#### EXERCISE
Both the line below containing "destruct (hk_cap _" and the line containing "replace (header_tail Hd", along with every line between them, should be repeated exactly; no other line belongs in the answer.

══════════

(* ===== verification/CqDtor.v ===== *)
(** * Destroying the queue (lib/concurrentqueue/concurrentqueue.h)

    [~ImplicitProducer] destroys the elements nobody has taken and gives the blocks of the
    sub-queue back; [~ConcurrentQueue] destroys the sub-queues, the blocks of the free list that
    were allocated one by one, and the initial block pool.  No other thread uses the queue
    then.  [None] is an access to freed memory or to an empty slot.  The block index of a
    sub-queue and the tables from threads to sub-queues go with their owner. *)
From stdpp Require Import functions.
From S2P Require Import Prelude CqArith CqProducer CqInv CqIndex CqLin CqSub CqQueue.

(** The next step of an option program. *)
Ltac run := cbn [mbind option_bind mjoin option_join].

Section Dtor.
Context {A : Type}.

(** [get_block_index_entry_for_index(index)->value]. *)
Definition block_for_index (p : ImplicitProducer) (index : Z) : option nat :=
  h ← blockIndex p;
  H ← headers p !! h;
  te ← index_at H (header_tail H);
  E ← entries p !! te;
  e ← index_at H (block_index_position index (header_tail H) (key E) (capacity H));
  E ← entries p !! e;
  value E.

(** The block of [index], after giving back the one before it at a block boundary. *)
Definition next_block (p : ImplicitProducer) (index : Z) (block : option nat) (m : Pool A) : option (nat * Pool A) :=
  match block with
  | Some b =>
      if Z.land index (BLOCK_SIZE - 1) =? 0
      then m ← add_block_to_free_list b m; b ← block_for_index p index; Some (b, m)
      else Some (b, m)
  | None => b ← block_for_index p index; Some (b, m)
  end.

(** The loop over the remaining elements; the list holds the destroyed ones. *)
Fixpoint destroy_elements (fuel : nat) (p : ImplicitProducer) (index tail : Z) (block : option nat) (m : Pool A) :
    option (list A * Pool A) :=
  if index =? tail then Some ([], m)
  else
    match fuel with
    | O => None
    | S fuel =>
        '(b, m) ← next_block p index block m;
        B ← deref m b;
        v ← mjoin (elements B !! slot index);
        '(vs, m) ← destroy_elements fuel p (u64 (index + 1)) tail (Some b) (store_block b (set_slot index None B) m);
        Some (v :: vs, m)
    end.

Definition ImplicitProducer_dtor (p : ImplicitProducer) (m : Pool A) : option (list A * Pool A) :=
  let tail := tailIndex p in
  let index := headIndex p in
  let forceFreeLastBlock := negb (index =? tail) in
  '(vs, m) ← destroy_elements (Z.to_nat (u64 (tail - index))) p index tail None m;
  match tailBlock p with
  | Some b =>
      if forceFreeLastBlock || negb (Z.land tail (BLOCK_SIZE - 1) =? 0)
      then m ← add_block_to_free_list b m; Some (vs, m)
      else Some (vs, m)
  | None => Some (vs, m)
  end.

(** The producers, newest first. *)
Fixpoint destroy_producers (ps : list ImplicitProducer) (m : Pool A) : option (list A * Pool A) :=
  match ps with
  | [] => Some ([], m)
  | p :: ps =>
      '(vs, m) ← ImplicitProducer_dtor p m;
      '(vs', m) ← destroy_producers ps m;
      Some (vs ++ vs', m)
  end.

Fixpoint destroy_free_list (l : list nat) (m : Pool A) : option (Pool A) :=
  match l with
  | [] => Some m
  | b :: l =>
      B ← deref m b;
      destroy_free_list l (if dynamicallyAllocated B then with_blocks (fun bs => <[b := None]> bs) m else m)
  end.

(** [destroy_array(initialBlockPool, initialBlockPoolSize)]. *)
Definition destroy_initial_pool (m : Pool A) : Pool A :=
  with_blocks (imap (fun b B => if Z.of_nat b <? initialBlockPoolSize m then None else B)) m.

Definition ConcurrentQueue_dtor (ps : list ImplicitProducer) (m : Pool A) : option (list A * Pool A) :=
  '(vs, m) ← destroy_producers ps m;
  m ← destroy_free_list (freeList m) m;
  Some (vs, destroy_initial_pool m).

(** ** The state a destructor meets *)

Section Rest.
Context (start : Z) (Hstart : start mod 32 = 0).
Context (N : nat) (p : ImplicitProducer) (m : Pool A) (pc : ppc A) (cs : nat -> cpc A) (g : @ghost A).
Context (Hv : inv start N (mkSys p m pc cs) g) (HN : Z.of_nat N < 2 ^ 60).
Context (Hpc : ~ enqueuing pc) (Hcs : forall t, ~ running (cs t)).

Notation top := (length (elems g)).
Notation bot := (length (heads g)).

Lemma rest_idle t : gcs g t = GIdle.
Proof.
  pose proof (v_conc _ _ _ _ Hv t) as Hc. specialize (Hcs t). simpl in Hc.
  destruct (gcs g t); simpl in Hc; try done;
    repeat match goal with H : exists _, _ |- _ => destruct H | H : _ /\ _ |- _ => destruct H end;
    match goal with H : cs t = _ |- _ => rewrite H in Hcs end; by destruct Hcs.
Qed.

Lemma rest_done k x : heads g !! k = Some x -> x = Done.
Proof.
  intros Hk. destruct x as [tid|tid|]; [..|done];
    apply (ix_tid _ _ (v_indices _ _ _ _ Hv) _ _ tid) in Hk; try done; by rewrite rest_idle in Hk.
Qed.

Lemma rest_size : (bot <= top <= 32 * length (binfo g) /\ 32 * length (binfo g) < top + 32)%nat.
Proof.
  pose proof (tickets_head _ _ _ _ (v_tickets _ _ _ _ Hv)). pose proof (pr_size _ _ _ _ _ (v_producer _ _ _ _ Hv)) as Hs.
  simpl in Hs. destruct pc; simpl in Hs; try done; try lia; by destruct Hpc.
Qed.

(** The blocks that are still in use start with the one of the oldest element. *)
Lemma rest_block n b st :
  binfo g !! n = Some (b, st) -> st = (if decide (bot / 32 <= n)%nat then Live else Gone).
Proof.
  intros Hn. pose proof (bk_live _ _ _ _ _ _ (v_blocks _ _ _ _ Hv) _ _ _ Hn) as Hl. simpl in Hl.
  assert (st = Live \/ st = Gone) as Hor.
  { destruct st as [|t|t|]; [by left|exfalso|exfalso|by right];
      [assert (blk_of t (gcs g t) = Some (n, Clearing t)) as Hx|assert (blk_of t (gcs g t) = Some (n, Freeing t)) as Hx];
      try (apply (bk_tid _ _ _ _ _ _ (v_blocks _ _ _ _ Hv)); [done|by exists b]); by rewrite rest_idle in Hx. }
  destruct (decide (bot / 32 <= n)%nat) as [Hle|Hgt].
  - apply Hl. pose proof (Nat.div_mod bot 32 ltac:(done)). pose proof (Nat.mod_upper_bound bot 32 ltac:(done)).
    apply (count_seg_lt _ _ _ (32 * n + 31)%nat).
    + symmetry. apply (Nat.div_unique _ 32 n 31); lia.
    + intros x Hx. apply lookup_lt_Some in Hx. lia.
  - destruct Hor as [-> | ->]; [exfalso|done]. assert (done_in (heads g) n < 32)%nat as Hlt by (by apply Hl).
    pose proof (Nat.div_mod bot 32 ltac:(done)).
    assert (done_in (heads g) n = 32)%nat; [|lia]. unfold done_in.
    assert (length (seg n (heads g)) = 32)%nat as Hlen by (unfold seg; rewrite length_take, length_drop; lia).
    rewrite <- Hlen. assert (forall l : list idx_state, (forall x, x ∈ l -> x = Done) -> count is_done l = length l) as Hall.
    { induction l as [|y l IH]; intros Hx; simpl; [done|]. rewrite (Hx y) by left. simpl. f_equal. apply IH. intros z Hz. apply Hx. by right. }
    apply Hall. intros x Hx. unfold seg in Hx. apply elem_of_take in Hx as (i & Hi & _). rewrite lookup_drop in Hi.
    by eapply rest_done.
Qed.

(** The block of an element that nobody has taken, as the index finds it. *)
Lemma rest_find k :
  (bot <= k < top)%nat ->
  exists b, binfo g !! (k / 32)%nat = Some (b, Live) /\ block_for_index p (idx start k) = Some b.
Proof.
  intros Hk. pose proof rest_size as Hs. pose proof (v_index _ _ _ _ Hv) as Hi. simpl in Hi.
  assert (k / 32 < length (binfo g))%nat as Hlt by (apply Nat.Div0.div_lt_upper_bound; lia).
  destruct (lookup_lt_is_Some_2 (binfo g) (k / 32)%nat Hlt) as [[b st] Hbi]. exists b.
  assert (st = Live) as ->.
  { rewrite (rest_block _ _ _ Hbi), decide_True; [done|]. apply Nat.Div0.div_le_mono. lia. }
  split; [done|].
  assert (lo g <= k / 32)%nat as Hlo.
  { destruct (decide (lo g <= k / 32)%nat); [done|].
    destruct (in_cleared _ _ _ _ _ _ Hi (k / 32)%nat ltac:(lia)) as (b' & st & Hbi' & Hst). by simplify_eq. }
  pose proof (in_ents _ _ _ _ _ _ Hi) as Hents.
  destruct (lookup_lt_is_Some_2 (ents g) (k / 32)%nat ltac:(lia)) as [e He].
  destruct (in_value _ _ _ _ _ _ Hi _ _ _ _ Hlo He Hbi) as (E & HE & HvE).
  destruct (pr_current _ _ _ _ _ (v_producer _ _ _ _ Hv)) as [(_ & Hn & _)|(i & Hd & Hcur & _)].
  { rewrite Hn in He. done. }
  assert (advanced pc = false) as Hadv by (destruct pc; try done; by destruct Hpc). simpl in Hcur. rewrite Hadv in Hcur.
  pose proof (current_hdr _ _ _ _ _ _ _ _ _ Hi Hcur) as Hh. pose proof (hk_tail _ _ _ _ _ Hh) as Ht.
  destruct (lookup_lt_is_Some_2 (ents g) (length (binfo g) - 1)%nat ltac:(lia)) as [te Hte].
  destruct (in_key _ _ _ _ _ _ Hi (length (binfo g) - 1)%nat te ltac:(lia) Hte) as (E' & HE' & Hk').
  destruct (hk_cap _ _ _ _ _ Hh) as (kk & Hkk & Hcap). pose proof (v_bound _ _ _ _ Hv) as Hbd.
  unfold block_for_index. rewrite (cu_index _ _ _ _ _ _ _ _ Hcur). simpl. rewrite (cu_header _ _ _ _ _ _ _ _ Hcur). simpl.
  assert (index_at Hd (header_tail Hd) = Some te) as ->.
  { rewrite <- Hte, <- (hk_index _ _ _ _ _ Hh) by lia. f_equal.
    replace (header_tail Hd - _) with (header_tail Hd) by lia. by rewrite Z.mod_small by lia. }
  simpl. rewrite HE'. simpl. rewrite Hk', Hcap. unfold idx. rewrite block_index_position_spec; [|done|lia| |lia].
  - assert (index_at Hd ((header_tail Hd - (Z.of_nat (length (binfo g) - 1) - Z.of_nat k / 32)) mod 2 ^ kk) = Some e) as ->.
    { rewrite <- He, <- (hk_index _ _ _ _ _ Hh) by lia. rewrite Hcap. do 2 f_equal.
      rewrite Nat2Z.inj_div. lia. }
    simpl. by rewrite HE.
  - change 32 with (Z.of_nat 32). rewrite <- Nat2Z.inj_div. lia.
Qed.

══════════

#### ANSWER SPACE
  destruct (hk_cap _ _ _ _ _ Hh) as (kk & Hkk & Hcap). pose proof (v_bound _ _ _ _ Hv) as Hbd.
  unfold block_for_index. rewrite (cu_index _ _ _ _ _ _ _ _ Hcur). simpl. rewrite (cu_header _ _ _ _ _ _ _ _ Hcur). simpl.
  assert (index_at Hd (header_tail Hd) = Some te) as ->.
  { rewrite <- Hte, <- (hk_index _ _ _ _ _ Hh) by lia. f_equal.
    replace (header_tail Hd - _) with (header_tail Hd) by lia. by rewrite Z.mod_small by lia. }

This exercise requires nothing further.